Task statement: The following data has a line with "Proof. unfold RequiresVerification." and a line with "#[export] Instance eta_OutboxEvent". Write out exactly those lines and all the lines between them.

BEGIN

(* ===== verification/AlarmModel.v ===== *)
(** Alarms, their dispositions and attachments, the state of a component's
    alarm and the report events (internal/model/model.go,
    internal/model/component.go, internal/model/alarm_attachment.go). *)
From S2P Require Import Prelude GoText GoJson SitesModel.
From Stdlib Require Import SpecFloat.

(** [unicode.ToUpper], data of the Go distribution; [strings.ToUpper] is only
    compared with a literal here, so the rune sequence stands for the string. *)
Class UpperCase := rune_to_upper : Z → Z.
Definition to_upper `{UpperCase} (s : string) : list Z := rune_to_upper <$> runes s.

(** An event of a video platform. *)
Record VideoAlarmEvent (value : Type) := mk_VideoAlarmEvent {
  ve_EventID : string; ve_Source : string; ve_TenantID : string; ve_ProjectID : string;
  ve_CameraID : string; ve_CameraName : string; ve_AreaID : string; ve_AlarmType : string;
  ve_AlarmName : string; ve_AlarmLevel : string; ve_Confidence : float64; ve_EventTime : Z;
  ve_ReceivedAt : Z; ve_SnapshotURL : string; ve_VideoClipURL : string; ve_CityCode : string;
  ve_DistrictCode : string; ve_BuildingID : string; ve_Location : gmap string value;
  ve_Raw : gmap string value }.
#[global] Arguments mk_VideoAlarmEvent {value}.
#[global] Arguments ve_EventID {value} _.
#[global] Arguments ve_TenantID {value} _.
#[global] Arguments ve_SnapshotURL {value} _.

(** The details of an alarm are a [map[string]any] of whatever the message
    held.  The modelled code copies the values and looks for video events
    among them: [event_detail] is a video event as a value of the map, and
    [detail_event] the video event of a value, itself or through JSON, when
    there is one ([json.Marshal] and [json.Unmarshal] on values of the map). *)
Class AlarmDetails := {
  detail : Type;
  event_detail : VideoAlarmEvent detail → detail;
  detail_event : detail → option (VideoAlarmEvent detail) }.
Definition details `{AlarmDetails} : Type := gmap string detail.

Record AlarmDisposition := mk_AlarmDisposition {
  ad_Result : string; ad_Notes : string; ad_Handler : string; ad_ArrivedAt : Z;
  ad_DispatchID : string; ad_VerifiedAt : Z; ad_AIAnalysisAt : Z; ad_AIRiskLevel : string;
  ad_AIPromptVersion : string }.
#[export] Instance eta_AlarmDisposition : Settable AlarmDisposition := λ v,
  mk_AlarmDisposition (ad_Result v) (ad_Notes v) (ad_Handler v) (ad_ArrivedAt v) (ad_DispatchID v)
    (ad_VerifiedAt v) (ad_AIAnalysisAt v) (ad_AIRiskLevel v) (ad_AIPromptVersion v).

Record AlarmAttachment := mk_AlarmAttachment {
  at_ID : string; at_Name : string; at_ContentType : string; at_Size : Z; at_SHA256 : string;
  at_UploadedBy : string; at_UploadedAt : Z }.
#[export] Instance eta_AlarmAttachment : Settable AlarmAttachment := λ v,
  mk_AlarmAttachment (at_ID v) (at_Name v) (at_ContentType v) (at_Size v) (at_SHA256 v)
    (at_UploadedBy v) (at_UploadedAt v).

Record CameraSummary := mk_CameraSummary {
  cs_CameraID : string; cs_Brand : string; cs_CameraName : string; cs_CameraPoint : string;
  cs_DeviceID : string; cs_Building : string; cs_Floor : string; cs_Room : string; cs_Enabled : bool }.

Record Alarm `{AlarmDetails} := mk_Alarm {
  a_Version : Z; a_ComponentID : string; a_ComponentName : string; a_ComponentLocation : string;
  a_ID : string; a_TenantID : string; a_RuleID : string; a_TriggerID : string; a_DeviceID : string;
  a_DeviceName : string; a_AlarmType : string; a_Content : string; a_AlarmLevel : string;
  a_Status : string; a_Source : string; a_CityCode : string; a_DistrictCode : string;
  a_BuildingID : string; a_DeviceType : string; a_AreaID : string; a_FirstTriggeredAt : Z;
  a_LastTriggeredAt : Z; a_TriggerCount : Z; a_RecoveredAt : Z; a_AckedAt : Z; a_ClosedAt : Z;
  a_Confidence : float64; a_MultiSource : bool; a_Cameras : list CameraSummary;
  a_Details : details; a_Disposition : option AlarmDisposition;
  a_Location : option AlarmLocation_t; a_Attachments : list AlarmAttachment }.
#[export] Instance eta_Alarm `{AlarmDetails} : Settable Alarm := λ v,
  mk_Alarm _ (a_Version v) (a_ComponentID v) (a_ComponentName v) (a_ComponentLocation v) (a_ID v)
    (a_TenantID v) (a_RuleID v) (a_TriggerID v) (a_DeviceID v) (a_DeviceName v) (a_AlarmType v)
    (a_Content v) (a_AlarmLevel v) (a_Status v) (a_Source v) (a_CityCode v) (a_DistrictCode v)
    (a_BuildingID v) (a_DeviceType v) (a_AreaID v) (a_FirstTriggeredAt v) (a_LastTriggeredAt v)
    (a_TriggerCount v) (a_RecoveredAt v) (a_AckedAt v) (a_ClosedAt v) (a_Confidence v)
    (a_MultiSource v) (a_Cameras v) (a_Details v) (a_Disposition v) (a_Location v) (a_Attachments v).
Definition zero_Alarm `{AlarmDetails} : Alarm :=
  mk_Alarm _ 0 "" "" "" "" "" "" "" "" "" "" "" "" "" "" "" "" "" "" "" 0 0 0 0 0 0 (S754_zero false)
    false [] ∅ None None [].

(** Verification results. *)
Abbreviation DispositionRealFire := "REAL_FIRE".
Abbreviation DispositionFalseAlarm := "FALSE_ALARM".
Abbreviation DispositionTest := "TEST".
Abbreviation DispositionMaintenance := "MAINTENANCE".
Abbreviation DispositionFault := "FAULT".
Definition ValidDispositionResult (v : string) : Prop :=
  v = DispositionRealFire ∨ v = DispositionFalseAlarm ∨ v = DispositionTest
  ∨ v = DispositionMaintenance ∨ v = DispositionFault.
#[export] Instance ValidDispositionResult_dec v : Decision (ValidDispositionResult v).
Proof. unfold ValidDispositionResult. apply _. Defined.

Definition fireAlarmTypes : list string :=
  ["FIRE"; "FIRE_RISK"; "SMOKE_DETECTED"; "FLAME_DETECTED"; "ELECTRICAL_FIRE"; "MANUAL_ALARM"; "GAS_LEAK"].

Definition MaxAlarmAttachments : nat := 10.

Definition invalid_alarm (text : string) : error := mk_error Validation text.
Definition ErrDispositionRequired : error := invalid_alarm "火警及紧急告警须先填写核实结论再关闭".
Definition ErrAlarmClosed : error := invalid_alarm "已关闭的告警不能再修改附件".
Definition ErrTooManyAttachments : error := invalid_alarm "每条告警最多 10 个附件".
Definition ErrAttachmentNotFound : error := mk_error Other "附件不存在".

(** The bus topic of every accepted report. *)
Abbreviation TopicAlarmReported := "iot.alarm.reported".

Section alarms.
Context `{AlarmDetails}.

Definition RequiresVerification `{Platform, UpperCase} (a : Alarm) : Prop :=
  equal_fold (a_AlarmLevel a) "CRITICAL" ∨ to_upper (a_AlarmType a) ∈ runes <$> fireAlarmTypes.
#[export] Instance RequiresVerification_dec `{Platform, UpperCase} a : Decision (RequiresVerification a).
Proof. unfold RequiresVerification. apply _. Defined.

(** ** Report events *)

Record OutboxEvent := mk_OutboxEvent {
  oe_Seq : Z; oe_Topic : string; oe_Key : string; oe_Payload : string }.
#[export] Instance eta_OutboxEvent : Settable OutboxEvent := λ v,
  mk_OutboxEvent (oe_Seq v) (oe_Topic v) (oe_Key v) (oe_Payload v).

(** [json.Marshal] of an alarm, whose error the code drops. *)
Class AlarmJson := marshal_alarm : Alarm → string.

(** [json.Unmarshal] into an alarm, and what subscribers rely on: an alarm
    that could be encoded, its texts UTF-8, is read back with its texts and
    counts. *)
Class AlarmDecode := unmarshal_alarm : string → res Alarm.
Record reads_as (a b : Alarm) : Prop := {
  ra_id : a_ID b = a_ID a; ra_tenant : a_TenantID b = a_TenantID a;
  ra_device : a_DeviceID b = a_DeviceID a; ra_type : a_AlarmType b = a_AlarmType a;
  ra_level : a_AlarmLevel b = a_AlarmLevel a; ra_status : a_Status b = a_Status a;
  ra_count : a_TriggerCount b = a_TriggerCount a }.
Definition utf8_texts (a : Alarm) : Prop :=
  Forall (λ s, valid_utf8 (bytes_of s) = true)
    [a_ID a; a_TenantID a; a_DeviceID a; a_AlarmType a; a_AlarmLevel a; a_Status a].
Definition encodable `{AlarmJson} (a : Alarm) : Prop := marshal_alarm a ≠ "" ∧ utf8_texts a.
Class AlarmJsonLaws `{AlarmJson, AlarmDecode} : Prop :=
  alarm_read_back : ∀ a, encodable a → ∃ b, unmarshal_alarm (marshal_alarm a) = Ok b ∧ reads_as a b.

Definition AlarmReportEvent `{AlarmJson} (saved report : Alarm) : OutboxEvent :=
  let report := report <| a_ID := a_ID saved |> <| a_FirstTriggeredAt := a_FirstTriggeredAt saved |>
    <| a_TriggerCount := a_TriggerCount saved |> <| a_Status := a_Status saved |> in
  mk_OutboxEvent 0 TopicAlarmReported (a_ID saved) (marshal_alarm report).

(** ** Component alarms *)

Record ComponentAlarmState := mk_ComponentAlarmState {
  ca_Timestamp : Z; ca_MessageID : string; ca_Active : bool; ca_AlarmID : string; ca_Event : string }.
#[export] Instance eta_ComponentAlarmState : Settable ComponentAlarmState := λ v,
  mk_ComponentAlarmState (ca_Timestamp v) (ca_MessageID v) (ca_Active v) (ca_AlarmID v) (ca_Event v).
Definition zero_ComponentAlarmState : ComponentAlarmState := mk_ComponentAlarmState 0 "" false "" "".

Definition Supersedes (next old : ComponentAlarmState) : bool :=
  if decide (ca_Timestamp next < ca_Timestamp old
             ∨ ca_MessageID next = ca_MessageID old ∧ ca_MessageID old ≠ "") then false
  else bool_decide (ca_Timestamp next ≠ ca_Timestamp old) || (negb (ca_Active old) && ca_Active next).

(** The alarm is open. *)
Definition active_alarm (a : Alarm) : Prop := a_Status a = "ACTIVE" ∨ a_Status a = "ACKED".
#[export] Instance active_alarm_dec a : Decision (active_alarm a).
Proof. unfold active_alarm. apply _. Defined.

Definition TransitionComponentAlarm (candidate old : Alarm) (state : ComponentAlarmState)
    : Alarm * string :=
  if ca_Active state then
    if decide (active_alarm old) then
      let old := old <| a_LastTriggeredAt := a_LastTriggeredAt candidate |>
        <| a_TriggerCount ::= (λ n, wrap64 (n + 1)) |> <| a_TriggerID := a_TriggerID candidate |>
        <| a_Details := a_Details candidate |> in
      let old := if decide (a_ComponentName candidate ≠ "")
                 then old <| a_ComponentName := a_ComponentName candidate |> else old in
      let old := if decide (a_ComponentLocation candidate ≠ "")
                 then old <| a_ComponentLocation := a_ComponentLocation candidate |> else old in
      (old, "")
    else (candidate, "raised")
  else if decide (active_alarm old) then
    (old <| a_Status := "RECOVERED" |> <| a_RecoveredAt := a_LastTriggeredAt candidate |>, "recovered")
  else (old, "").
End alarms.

END

Solution to this problem:
Proof. unfold RequiresVerification. apply _. Defined.

(** ** Report events *)

Record OutboxEvent := mk_OutboxEvent {
  oe_Seq : Z; oe_Topic : string; oe_Key : string; oe_Payload : string }.
#[export] Instance eta_OutboxEvent : Settable OutboxEvent := λ v,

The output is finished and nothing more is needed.